What you will do
Show every line from the entries that follow which holds the word "then".

********************

(** after any history of insertions and removals a slot vector is a finite
    map: an insertion always succeeds at an index that was not in use and adds
    exactly that object, growing when it must; looking up, testing and erasing
    an index in use find its object; and a loop over the vector visits exactly
    the indices in use, in order, [size()] of them. *)
Theorem SlotVector_refines_map {T} (v : SlotVector.t T) (H : sv_reach v) (Hroom : values_capacity v * 2 <= W32) :
  (forall x, exists i v', insert x v = Done (i, v') /\ get v i = None /\ 0 <= i < W32 /\
    forall j, get v' j = if j =? i then Some x else get v j) /\
  (forall i x, get v i = Some x -> index i v = Done x /\ is_allocated i v = Done true /\
    exists v', erase i v = Done v' /\ forall j, get v' j = if j =? i then None else get v j) /\
  (forall i, 0 <= i < values_capacity v -> get v i = None -> is_allocated i v = Done false) /\
  for_each v = Done (used v 0) /\ (forall i, i ∈ used v 0 <-> is_Some (get v i)) /\ size v = Z.of_nat (length (used v 0)).
Proof.
  pose proof (sv_reach_wf v H) as Hw. pose proof (wf_cap _ Hw) as [Hc _]. split_and!.
  - intros x. destruct (insert_ok v x Hw Hroom) as (i & v' & E & Hw' & Hn & Hi & Hg). exists i, v'.
    pose proof (wf_cap _ Hw'). split_and!; try done; lia.
  - intros i x Hx. pose proof (get_range _ _ _ Hw Hx). split_and!.
    + apply index_ok; [lia|done].
    + rewrite is_allocated_ok by done. by rewrite Hx.
    + destruct (erase_ok v i x Hw Hx) as (v' & E & _ & _ & Hg). eauto.
  - intros i Hi Hn. rewrite is_allocated_ok by done. by rewrite Hn.
  - apply for_each_ok; [done|]. unfold W32 in *. lia.
  - intros i. by apply elem_of_used.
  - by apply size_ok.
Qed.

Lemma SlotVector_refines_map_witness : exists v, @ctor string = Done v /\ for_each v = Done (used v 0).
Proof.
  destruct (@ctor_ok string) as (v & E & Hw & Hc & _). exists v. split; [exact E|].
  apply (SlotVector_refines_map v); [by apply sv_ctor|]. rewrite Hc. vm_compute. congruence.
Defined.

********************

Response to this task
    forall j, get v' j = if j =? i then Some x else get v j) /\
    exists v', erase i v = Done v' /\ forall j, get v' j = if j =? i then None else get v j) /\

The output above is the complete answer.